Bennett was also responsible for The Many Moods of Christmas, a 1963 48-minute medley of Christmas carols, arranged especially for the Robert Shaw Chorale and Orchestra. They recorded it that year, and in 1983, Robert Shaw re-recorded it with the Atlanta Symphony Chorus and the Atlanta Symphony Orchestra.

Among his published orchestra medleys for Broadway shows (including some for which others had done the original pit orchestrations) are those for Oklahoma!, Carousel, Allegro, Finian's Rainbow, Brigadoon, Lady in the Dark, Kiss Me, Kate, South Pacific, Roberta, The King and I, Me and Juliet, My Fair Lady, Gigi, Flower Drum Song, The Sound of Music, Camelot, On a Clear Day You Can See Forever, and Funny Girl, as well as extended "symphonic picture" settings of The Sound of Music and My Fair Lady.

His concert band medleys include those of Porgy and Bess, The King and I, Carousel Waltzes, Me and Juliet, Silk Stockings, My Fair Lady, Gigi, The Sound of Music, Funny Girl, and Do I Hear a Waltz?
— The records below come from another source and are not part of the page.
(* ===== verification/StdHeap.v ===== *)
(** The standard library's heap algorithms on vectors (std::push_heap,
    std::pop_heap, std::make_heap), which every priority queue of the scheduler
    uses: a typeclass with what the C++ standard promises of them, the lemmas
    the queues need, and an executable implementation that keeps the promise.
    Comparators are C++ "less" functors, so the front of a heap is a greatest
    element. *)
From S2P Require Import Prelude.

(** A comparator the standard algorithms accept: a strict weak ordering. *)
Class StrictWeak {A} (lt : A → A → bool) : Prop := {
  sw_asym x y : lt x y = true → lt y x = false;
  sw_negtrans x y z : lt x y = false → lt y z = false → lt x z = false;
}.

Lemma sw_irrefl {A} (lt : A → A → bool) `{!StrictWeak lt} x : lt x x = false.
Proof. destruct (lt x x) eqn:H; [|done]. by rewrite (sw_asym x x H) in H. Qed.

(** The index of the parent in the implicit binary tree. *)
Definition parent (i : nat) : nat := (i - 1) / 2.

Lemma parent_lt i : 0 < i → parent i < i.
Proof. unfold parent. intros. apply Nat.Div0.div_lt_upper_bound. lia. Qed.

Lemma parent_child i j : 0 < j → parent j = i ↔ j = 2 * i + 1 ∨ j = 2 * i + 2.
Proof.
  unfold parent. intros Hj. pose proof (Nat.div_mod_eq (j - 1) 2).
  pose proof (Nat.mod_upper_bound (j - 1) 2). lia.
Qed.

(** The heap property between indexes from [k] on, among the first [n]. *)
Definition heap_from {A} (lt : A → A → bool) (k n : nat) (l : list A) : Prop :=
  ∀ j a b, 0 < j < n → k ≤ parent j →
    l !! parent j = Some a → l !! j = Some b → lt a b = false.

Definition is_heap {A} (lt : A → A → bool) (l : list A) : Prop :=
  heap_from lt 0 (length l) l.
The 40-minute Porgy and Bess: Concert Version for soprano and baritone soloists, chorus and orchestra was prepared in 1956. It is based very closely on Gershwin's original instrumental and vocal scoring, the principal recasting being the use of standard concert-orchestra instrumentation, and eliminating the clarinet-saxophone doubling specified in Gershwin's 1935 orchestration.

==Awards and honors==
The Tony Award for orchestrations has only existed since 1997; Bennett was given a Special Tony Award in 1957 and again in 2008 "in recognition of his historic contribution to American musical theatre in the field of orchestrations, as represented on Broadway this season by Rodgers & Hammerstein's South Pacific." Other honors have included his Oscar for the film Oklahoma!, a 1962 Emmy award, television's Christopher Award in 1960, the City of New York's Handel Medallion in 1967, Los Angeles's honorary Scroll in 1979, and an honorary doctorate from Franklin and Marshall College in 1965.

Bennett was the first president of the American Society of Music Arrangers and Composers (ASMAC).